> **Exercise instructions**:
Copy out exactly the lines from the line containing "(** The key" to the end of the listing.
********
(* ===== verification/Identity.v ===== *)
(** * omnimesh-identity: keypairs, peer identifiers, virtual addresses
      ([keypair.rs], [peer_id.rs], [virtual_ip.rs])

    The [ed25519-dalek] crate is a parameter.  A peer identifier is the public key
    itself, so it is enough to verify its owner's signatures; a virtual address
    carries the first twelve of its bytes. *)

From S2P Require Import Prelude Text Error Types.

(** ** Ed25519 *)

Class Ed25519 := {
  SigningKey : Type;
  VerifyingKey : Type;
  sk_from_bytes : vec byte 32 → SigningKey;
  sk_to_bytes : SigningKey → vec byte 32;
  verifying_key : SigningKey → VerifyingKey;
  vk_to_bytes : VerifyingKey → vec byte 32;
  vk_from_bytes : vec byte 32 → string + VerifyingKey;
  sk_sign : SigningKey → list byte → vec byte 64;
  vk_verify : VerifyingKey → list byte → vec byte 64 → string + unit;
}.

(** RFC 8032 through the crate: keys read back from their bytes, and a key verifies
    what it signed. *)
Class Ed25519Laws (D : Ed25519) : Prop := {
  sk_to_from : ∀ seed, sk_to_bytes (sk_from_bytes seed) = seed;
  sk_from_to : ∀ k, sk_from_bytes (sk_to_bytes k) = k;
  vk_from_to : ∀ k, vk_from_bytes (vk_to_bytes (verifying_key k)) = inr (verifying_key k);
  sign_verifies : ∀ k m, vk_verify (verifying_key k) m (sk_sign k m) = inr tt;
}.

Section identity.
Context `{D : Ed25519}.

Record Keypair := mkKeypair { kp_inner : SigningKey }.

Record PublicKey := mkPublicKey { pk_bytes : vec byte 32 }.

Record Signature := mkSignature { sig_bytes : vec byte 64 }.

Definition pk_from_bytes (bytes : vec byte 32) : PublicKey := mkPublicKey bytes.

Definition pk_as_bytes (p : PublicKey) : vec byte 32 := pk_bytes p.

Definition sig_from_bytes (bytes : vec byte 64) : Signature := mkSignature bytes.

Definition sig_as_bytes (s : Signature) : vec byte 64 := sig_bytes s.

(** [seed] is what [OsRng] produced. *)
Definition kp_generate (random : vec byte 32) : Keypair := mkKeypair (sk_from_bytes random).

Definition kp_from_seed (seed : vec byte 32) : Keypair := mkKeypair (sk_from_bytes seed).

Definition kp_seed (k : Keypair) : vec byte 32 := sk_to_bytes (kp_inner k).

Definition kp_public_key (k : Keypair) : PublicKey :=
  mkPublicKey (vk_to_bytes (verifying_key (kp_inner k))).

Definition kp_sign (k : Keypair) (message : list byte) : Signature :=
  mkSignature (sk_sign (kp_inner k) message).

Definition pk_verify (p : PublicKey) (message : list byte) (signature : Signature)
    : Result unit :=
  vk ← of_lib (λ e, Identity ("invalid public key: " +:+ e)) (vk_from_bytes (pk_bytes p));
  of_lib (λ e, Identity ("signature verification failed: " +:+ e))
    (vk_verify vk message (sig_bytes signature)).

Definition kp_verify (k : Keypair) (message : list byte) (signature : Signature)
    : Result unit :=
  pk_verify (kp_public_key k) message signature.

Definition pk_to_hex `{T : TextCodecs} (p : PublicKey) : string :=
  hex_encode (vec_to_list (pk_bytes p)).

(** [Debug], derived. *)
Definition pk_debug (p : PublicKey) : string :=
  debug_struct "PublicKey"
    [("bytes"%string,
      "[" +:+ String.concat ", " (map (λ b, pretty (Byte.to_N b)) (vec_to_list (pk_bytes p))) +:+ "]")].

(** [Debug for Keypair] *)
Definition kp_debug (k : Keypair) : string :=
  debug_struct "Keypair"
    [("public_key", pk_debug (kp_public_key k)); ("secret", quoted "[REDACTED]")]%string.

(** [Drop for Keypair]: the key it leaves in memory, and its local copy of the seed. *)
Definition kp_drop (k : Keypair) : Keypair * vec byte 32 := (k, vreplicate 32 Byte.x00).

(** [Deserialize for Signature], after the byte vector was read. *)
Definition signature_of_bytes (bytes : list byte) : result string Signature :=
  if decide (length bytes ≠ 64) then
    Err ("expected 64 bytes for Signature, got " +:+ pretty (length bytes))
  else arr ← or_panic (array_of_list 64 bytes); Ok (mkSignature arr).

Definition signature_to_bytes (s : Signature) : list byte := vec_to_list (sig_bytes s).

(** ** Peer identifiers *)

Definition pk_to_peer_id (p : PublicKey) : PeerId := from_bytes (pk_as_bytes p).

Definition kp_to_peer_id (k : Keypair) : PeerId := pk_to_peer_id (kp_public_key k).

Definition peer_id_from_public_key_bytes (public_key : vec byte 32) : PeerId :=
  from_bytes public_key.

End identity.

(** ** Virtual addresses *)

Record VirtualIp := mkVirtualIp { vip_addr : vec byte 16 }.

Definition ULA_PREFIX : vec byte 4 := [# Byte.xfd; Byte.x4f; Byte.x4d; Byte.x00].

(** The octet buffer, filled by two [copy_from_slice]. *)
Definition from_peer_id (peer_id : PeerId) : Result VirtualIp :=
  octets ← or_panic (array_of_list 16
    (vec_to_list ULA_PREFIX ++ take 12 (vec_to_list (as_bytes peer_id))));
  Ok (mkVirtualIp octets).

Definition is_omnimesh_address (addr : vec byte 16) : bool :=
  bool_decide (take 4 (vec_to_list addr) = vec_to_list ULA_PREFIX).

(** [Display for VirtualIp] *)
Definition vip_display (v : VirtualIp) : string := ipv6_to_string (vip_addr v).

#[global] Instance PublicKey_eq_dec : EqDecision PublicKey.
Proof. solve_decision. Defined.

#[global] Instance Signature_eq_dec : EqDecision Signature.
Proof. solve_decision. Defined.

#[global] Instance VirtualIp_eq_dec : EqDecision VirtualIp.
Proof. solve_decision. Defined.

(** ** Properties *)

(** The debug text of a keypair is a function of its public key. *)
Lemma kp_debug_public `{D : Ed25519} k k' :
  kp_public_key k = kp_public_key k' → kp_debug k = kp_debug k'.
Proof. unfold kp_debug. by intros ->. Qed.

(** Dropping a keypair clears the copy of the seed it makes, and not the key it was copied
    from. *)
Lemma kp_drop_keeps `{D : Ed25519} k :
  (kp_drop k).2 = vreplicate 32 Byte.x00 ∧ kp_seed (kp_drop k).1 = kp_seed k.
Proof. done. Qed.

Section identity_facts.
Context `{D : Ed25519, !Ed25519Laws D}.

Lemma kp_seed_roundtrip k : kp_from_seed (kp_seed k) = k.
Proof. destruct k as [k]. unfold kp_from_seed, kp_seed. cbn. by rewrite sk_from_to. Qed.

(** The peer identifier is the public key itself, and no hash of it: a signature verifies
    under the identifier alone. *)
Lemma peer_id_verifies k m :
  pk_verify (mkPublicKey (as_bytes (kp_to_peer_id k))) m (kp_sign k m) = Ok tt.
Proof. unfold pk_verify. cbn. rewrite vk_from_to. cbn. by rewrite sign_verifies. Qed.

End identity_facts.

Lemma from_peer_id_bytes p :
  ∃ v, from_peer_id p = Ok (mkVirtualIp v) ∧
    vec_to_list v = vec_to_list ULA_PREFIX ++ take 12 (vec_to_list (peer_bytes p)).
Proof.
  unfold from_peer_id, as_bytes.
  destruct (array_of_list_length 16
    (vec_to_list ULA_PREFIX ++ take 12 (vec_to_list (peer_bytes p)))) as [v E].
  { rewrite length_app, length_take, !length_vec_to_list. lia. }
  exists v. rewrite E. split; [done|]. by apply array_of_list_Some in E.
Qed.

Lemma from_peer_id_total p : ∃ v, from_peer_id p = Ok v.
Proof. destruct (from_peer_id_bytes p) as (v & E & _). by exists (mkVirtualIp v). Qed.

(** Every peer gets an address in the OmniMesh range, and the address tells
    peers apart exactly as far as their first twelve bytes do: the derivation
    never panics, its result carries the prefix, and two peers share an address if
    and only if they agree on those bytes. *)
Theorem virtual_ip_range p q :
  ∃ a b, from_peer_id p = Ok a ∧ from_peer_id q = Ok b ∧
    is_omnimesh_address (vip_addr a) = true ∧
    (a = b ↔ take 12 (vec_to_list (peer_bytes p)) = take 12 (vec_to_list (peer_bytes q))).
Proof.
  destruct (from_peer_id_bytes p) as (v & Ep & Hv), (from_peer_id_bytes q) as (w & Eq & Hw).
  exists (mkVirtualIp v), (mkVirtualIp w). split_and!; [done..| |].
  - unfold is_omnimesh_address. cbn [vip_addr]. rewrite Hv. by apply bool_decide_eq_true.
  - split.
    + intros [= ->]. rewrite Hv in Hw. by apply app_inv_head in Hw.
    + intros E. f_equal. apply vec_to_list_inj2. by rewrite Hv, Hw, E.
Qed.

(** ** A toy signature scheme, for the witnesses *)

(** The key is its seed, and a signature is a constant that always verifies. *)
#[local] Instance toy_ed25519 : Ed25519 := {|
  SigningKey := vec byte 32; VerifyingKey := vec byte 32;
  sk_from_bytes s := s; sk_to_bytes k := k; verifying_key k := k; vk_to_bytes k := k;
  vk_from_bytes b := inr b; sk_sign _ _ := vreplicate 64 Byte.x00;
  vk_verify _ _ _ := inr tt;
|}.

#[local] Instance toy_ed25519_laws : Ed25519Laws toy_ed25519.
Proof. by split. Qed.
********
> **Written answer**:
(** The key is its seed, and a signature is a constant that always verifies. *)
#[local] Instance toy_ed25519 : Ed25519 := {|
  SigningKey := vec byte 32; VerifyingKey := vec byte 32;
  sk_from_bytes s := s; sk_to_bytes k := k; verifying_key k := k; vk_to_bytes k := k;
  vk_from_bytes b := inr b; sk_sign _ _ := vreplicate 64 Byte.x00;
  vk_verify _ _ _ := inr tt;
|}.

#[local] Instance toy_ed25519_laws : Ed25519Laws toy_ed25519.
Proof. by split. Qed.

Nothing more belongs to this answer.